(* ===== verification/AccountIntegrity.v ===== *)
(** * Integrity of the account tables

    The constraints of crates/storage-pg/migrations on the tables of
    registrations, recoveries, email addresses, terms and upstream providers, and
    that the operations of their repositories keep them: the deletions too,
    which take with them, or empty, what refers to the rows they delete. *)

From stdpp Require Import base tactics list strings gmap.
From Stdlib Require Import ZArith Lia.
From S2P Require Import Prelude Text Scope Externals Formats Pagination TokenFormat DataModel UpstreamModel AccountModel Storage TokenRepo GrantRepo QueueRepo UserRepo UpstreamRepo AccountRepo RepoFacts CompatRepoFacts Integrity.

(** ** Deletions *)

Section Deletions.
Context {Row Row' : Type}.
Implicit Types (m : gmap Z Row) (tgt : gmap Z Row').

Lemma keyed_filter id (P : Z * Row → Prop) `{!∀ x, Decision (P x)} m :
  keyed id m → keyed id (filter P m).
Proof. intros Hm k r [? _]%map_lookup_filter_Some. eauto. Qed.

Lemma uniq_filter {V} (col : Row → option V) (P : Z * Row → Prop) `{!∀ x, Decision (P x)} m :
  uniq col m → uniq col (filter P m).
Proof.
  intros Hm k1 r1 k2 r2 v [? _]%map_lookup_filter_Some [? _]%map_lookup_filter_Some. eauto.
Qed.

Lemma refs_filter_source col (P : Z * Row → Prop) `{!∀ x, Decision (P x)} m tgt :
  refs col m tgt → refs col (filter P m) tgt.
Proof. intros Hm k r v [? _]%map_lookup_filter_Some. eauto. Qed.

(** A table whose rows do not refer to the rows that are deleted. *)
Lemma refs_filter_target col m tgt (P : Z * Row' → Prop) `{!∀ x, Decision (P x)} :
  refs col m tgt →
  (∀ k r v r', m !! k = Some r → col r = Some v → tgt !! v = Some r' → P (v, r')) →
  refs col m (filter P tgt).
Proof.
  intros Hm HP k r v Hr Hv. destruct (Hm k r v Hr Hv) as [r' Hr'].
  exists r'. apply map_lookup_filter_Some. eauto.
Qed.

==

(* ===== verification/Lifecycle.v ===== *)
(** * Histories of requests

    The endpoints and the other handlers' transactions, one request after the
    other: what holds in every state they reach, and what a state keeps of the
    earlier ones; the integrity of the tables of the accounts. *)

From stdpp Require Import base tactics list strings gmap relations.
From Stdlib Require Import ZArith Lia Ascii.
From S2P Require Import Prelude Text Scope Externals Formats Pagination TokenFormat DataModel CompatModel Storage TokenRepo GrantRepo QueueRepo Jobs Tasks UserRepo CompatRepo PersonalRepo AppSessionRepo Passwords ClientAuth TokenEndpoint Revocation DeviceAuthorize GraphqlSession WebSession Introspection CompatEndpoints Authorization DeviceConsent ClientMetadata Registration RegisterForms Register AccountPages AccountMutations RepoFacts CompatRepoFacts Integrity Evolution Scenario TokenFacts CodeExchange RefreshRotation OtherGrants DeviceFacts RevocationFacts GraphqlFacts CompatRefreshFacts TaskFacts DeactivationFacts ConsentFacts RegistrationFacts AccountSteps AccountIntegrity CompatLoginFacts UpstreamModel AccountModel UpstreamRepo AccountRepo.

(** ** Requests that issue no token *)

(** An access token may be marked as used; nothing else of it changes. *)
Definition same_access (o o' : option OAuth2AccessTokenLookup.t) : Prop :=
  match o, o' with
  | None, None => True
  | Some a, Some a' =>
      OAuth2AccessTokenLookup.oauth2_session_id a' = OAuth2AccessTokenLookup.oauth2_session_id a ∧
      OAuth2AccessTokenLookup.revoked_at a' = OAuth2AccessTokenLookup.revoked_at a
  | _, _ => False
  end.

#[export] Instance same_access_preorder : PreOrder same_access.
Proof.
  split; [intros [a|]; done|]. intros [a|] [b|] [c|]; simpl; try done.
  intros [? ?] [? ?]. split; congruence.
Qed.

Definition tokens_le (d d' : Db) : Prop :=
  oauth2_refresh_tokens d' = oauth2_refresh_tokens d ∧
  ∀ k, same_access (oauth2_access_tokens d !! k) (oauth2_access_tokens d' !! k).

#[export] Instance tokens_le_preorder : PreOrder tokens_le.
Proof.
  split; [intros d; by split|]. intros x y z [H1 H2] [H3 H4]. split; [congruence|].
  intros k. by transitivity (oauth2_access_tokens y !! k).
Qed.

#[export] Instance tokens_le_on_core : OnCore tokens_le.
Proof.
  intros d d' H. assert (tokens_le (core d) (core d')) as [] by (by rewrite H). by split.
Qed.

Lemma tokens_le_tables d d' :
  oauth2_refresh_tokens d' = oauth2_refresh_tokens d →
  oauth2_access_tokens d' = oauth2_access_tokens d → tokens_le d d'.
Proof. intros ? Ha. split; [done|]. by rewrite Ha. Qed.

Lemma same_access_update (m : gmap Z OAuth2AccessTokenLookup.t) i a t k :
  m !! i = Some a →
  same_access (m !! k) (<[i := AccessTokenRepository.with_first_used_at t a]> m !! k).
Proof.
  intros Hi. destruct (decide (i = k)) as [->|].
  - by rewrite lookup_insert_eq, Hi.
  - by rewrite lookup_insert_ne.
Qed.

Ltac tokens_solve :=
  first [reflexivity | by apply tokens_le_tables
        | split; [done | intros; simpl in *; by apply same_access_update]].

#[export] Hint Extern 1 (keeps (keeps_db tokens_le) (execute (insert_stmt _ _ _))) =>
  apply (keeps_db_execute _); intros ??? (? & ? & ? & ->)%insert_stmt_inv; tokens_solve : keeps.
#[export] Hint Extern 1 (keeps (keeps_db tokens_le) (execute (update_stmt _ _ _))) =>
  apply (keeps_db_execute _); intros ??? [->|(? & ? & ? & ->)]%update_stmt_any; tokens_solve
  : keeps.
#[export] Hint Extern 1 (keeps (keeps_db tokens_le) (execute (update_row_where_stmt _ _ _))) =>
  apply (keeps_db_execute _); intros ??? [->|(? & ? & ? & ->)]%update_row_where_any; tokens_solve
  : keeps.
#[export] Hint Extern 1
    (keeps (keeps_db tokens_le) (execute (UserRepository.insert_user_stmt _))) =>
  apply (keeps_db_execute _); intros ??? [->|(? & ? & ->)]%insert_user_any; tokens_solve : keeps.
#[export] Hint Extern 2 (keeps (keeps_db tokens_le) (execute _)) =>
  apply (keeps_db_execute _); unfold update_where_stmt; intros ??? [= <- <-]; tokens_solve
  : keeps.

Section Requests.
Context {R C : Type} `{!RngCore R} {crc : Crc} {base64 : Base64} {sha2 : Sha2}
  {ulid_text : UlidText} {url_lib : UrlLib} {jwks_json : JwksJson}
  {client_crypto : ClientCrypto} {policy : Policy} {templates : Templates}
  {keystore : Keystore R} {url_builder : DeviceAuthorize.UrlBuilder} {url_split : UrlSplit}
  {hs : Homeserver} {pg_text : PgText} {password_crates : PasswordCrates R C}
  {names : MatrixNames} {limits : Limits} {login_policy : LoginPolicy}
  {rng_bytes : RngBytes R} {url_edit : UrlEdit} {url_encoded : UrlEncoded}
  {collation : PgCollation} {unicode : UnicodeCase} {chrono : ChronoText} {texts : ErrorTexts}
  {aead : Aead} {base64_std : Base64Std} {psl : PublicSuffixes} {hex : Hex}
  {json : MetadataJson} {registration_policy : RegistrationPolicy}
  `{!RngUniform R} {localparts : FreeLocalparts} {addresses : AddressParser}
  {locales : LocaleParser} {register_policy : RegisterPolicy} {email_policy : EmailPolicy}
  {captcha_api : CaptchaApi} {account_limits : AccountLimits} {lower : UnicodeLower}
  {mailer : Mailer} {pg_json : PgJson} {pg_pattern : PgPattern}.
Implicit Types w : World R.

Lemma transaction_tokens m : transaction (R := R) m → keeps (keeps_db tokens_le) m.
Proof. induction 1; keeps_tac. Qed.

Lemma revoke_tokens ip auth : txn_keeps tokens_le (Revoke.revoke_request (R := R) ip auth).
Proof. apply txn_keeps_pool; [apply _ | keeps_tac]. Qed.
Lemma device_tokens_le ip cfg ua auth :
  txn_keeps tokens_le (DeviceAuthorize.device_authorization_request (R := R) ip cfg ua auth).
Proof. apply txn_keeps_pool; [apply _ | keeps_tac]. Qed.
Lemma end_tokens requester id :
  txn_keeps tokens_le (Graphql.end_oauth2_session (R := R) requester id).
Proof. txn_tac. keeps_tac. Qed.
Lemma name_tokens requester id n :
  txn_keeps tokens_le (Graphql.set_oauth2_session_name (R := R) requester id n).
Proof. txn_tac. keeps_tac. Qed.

▶ _PROBLEM STATEMENT_: What you give back should be only the lines of the records above, starting at the line with "a' = OAuth2AccessTokenLookup.revoked_at a" and ending at the line with "split; [intros [a|];", restated word for word.

▶ _EXPECTED OUTPUT_:
      OAuth2AccessTokenLookup.revoked_at a' = OAuth2AccessTokenLookup.revoked_at a
  | _, _ => False
  end.

#[export] Instance same_access_preorder : PreOrder same_access.
Proof.
  split; [intros [a|]; done|]. intros [a|] [b|] [c|]; simpl; try done.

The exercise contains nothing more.